Dataset content ->
(** X7: with the age, the flag count and the other fields fixed, a higher
    activity score never gives a lower trust score. *)
Theorem trust_score_monotone_in_activity
  (tx age count : Z) (lvl1 lvl2 : ActivityLevel) (flags : list pystr)
  (act1 act2 : f64) (s1 s2 : Z) (l1 l2 : RiskLevel) :
  fle act1 act2 = true ->
  compute_trust_score
    {| tx_count := tx; wallet_age_months := age; activity_score := act1;
       activity_level := lvl1; suspicious_behavior_count := count;
       risk_flags := flags |} = Ok (s1, l1) ->
  compute_trust_score
    {| tx_count := tx; wallet_age_months := age; activity_score := act2;
       activity_level := lvl2; suspicious_behavior_count := count;
       risk_flags := flags |} = Ok (s2, l2) ->
  s1 <= s2.
Proof.
  intros Ha H1 H2.
  destruct (compute_trust_score_inv _ _ _ H1) as [v1 [E1 ->]].
  destruct (compute_trust_score_inv _ _ _ H2) as [v2 [E2 ->]].
  destruct (score_float_shape _ _ E1) as [x1 [p1 [X1 [P1 S1]]]].
  destruct (score_float_shape _ _ E2) as [x2 [p2 [X2 [P2 S2]]]].
  cbn [wallet_age_months suspicious_behavior_count activity_score] in *.
  rewrite X1 in X2. apply Ok_inj in X2. subst x2.
  rewrite P1 in P2. apply Ok_inj in P2. subst p2.
  symmetry in S1, S2.
  destruct (fadd_Fin_inv _ _ _ S1) as [u1 [r1 [U1 [R1 V1]]]].
  destruct (fadd_Fin_inv _ _ _ S2) as [u2 [r2 [U2 [R2 V2]]]].
  rewrite R1 in R2. injection R2 as <-.
  destruct (fadd_Fin_inv _ _ _ U1) as [w1 [h1 [W1 [A1 Y1]]]].
  destruct (fadd_Fin_inv _ _ _ U2) as [w2 [h2 [W2 [A2 Y2]]]].
  rewrite W1 in W2. injection W2 as <-.
  unfold WEIGHT_ACTIVITY in A1, A2. rewrite weight_activity_val in A1, A2.
  destruct (fmul_Fin_inv _ _ _ A1) as [b1 [-> B1]].
  destruct (fmul_Fin_inv _ _ _ A2) as [b2 [-> B2]].
  cbn [fle] in Ha. apply Qle_bool_iff in Ha.
  assert (Q : (v1 <= v2)%Q).
  { subst v1 v2 u1 u2 h1 h2. apply rnd_mono. apply Qplus_le_l. apply rnd_mono.
    apply Qplus_le_r. apply rnd_mono. apply Qmult_le_l; [reflexivity | assumption]. }
  pose proof (rhe_mono _ _ Q). lia.
Qed.

Lemma trust_score_monotone_in_activity_witness : 22 <= 28.
Proof.
  apply (trust_score_monotone_in_activity 0 2 0 low low [] (lit 0)
           (lit (122 # 10)) 22 28 High High);
    [vm_compute; reflexivity | vm_compute; reflexivity | vm_compute; reflexivity].
Defined.

End ScoreOrderTheorems.

Section ScoreFailure.
Open Scope Q_scope.

Lemma rnd_bound : rnd (inject_Z INT_FLOAT_BOUND) = pow2 1024.
Proof. vm_compute. reflexivity. Qed.

(** Integers of magnitude [INT_FLOAT_BOUND] or more do not convert. *)
Lemma float_of_int_overflow n :
  (INT_FLOAT_BOUND <= Z.abs n)%Z -> Py.float_of_int n = Raise OverflowError.
Proof.
  intros H. unfold Py.float_of_int, RN.
  replace (overflows (rnd (inject_Z n))) with true; [reflexivity |].
  symmetry. apply overflows_spec. rewrite <- rnd_bound.
  destruct (Z_le_gt_dec 0 n) as [P|N].
  - rewrite Z.abs_eq in H by assumption.
    apply Qle_trans with (rnd (inject_Z n)); [| apply Qle_Qabs].
    apply rnd_mono. rewrite <- Zle_Qle. assumption.
  - rewrite Z.abs_neq in H by lia.
    apply Qle_trans with (- rnd (inject_Z n)).
    + rewrite <- rnd_opp. apply rnd_mono. rewrite <- inject_Z_opp, <- Zle_Qle. assumption.
    + rewrite <- Qabs_opp. apply Qle_Qabs.
Qed.

(** The conversion fails with [OverflowError] only. *)
Lemma float_of_int_cases n :
  (exists x, Py.float_of_int n = Ok x) \/ Py.float_of_int n = Raise OverflowError.
Proof.
  unfold Py.float_of_int. destruct (RN (inject_Z n)); eauto.
Qed.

What is expected -> Using the entries above, give back exactly the line containing "activity score never", the line containing "activity_score := act2;", and every line between them, and nothing else.

Answer to the exercise ->
    activity score never gives a lower trust score. *)
Theorem trust_score_monotone_in_activity
  (tx age count : Z) (lvl1 lvl2 : ActivityLevel) (flags : list pystr)
  (act1 act2 : f64) (s1 s2 : Z) (l1 l2 : RiskLevel) :
  fle act1 act2 = true ->
  compute_trust_score
    {| tx_count := tx; wallet_age_months := age; activity_score := act1;
       activity_level := lvl1; suspicious_behavior_count := count;
       risk_flags := flags |} = Ok (s1, l1) ->
  compute_trust_score
    {| tx_count := tx; wallet_age_months := age; activity_score := act2;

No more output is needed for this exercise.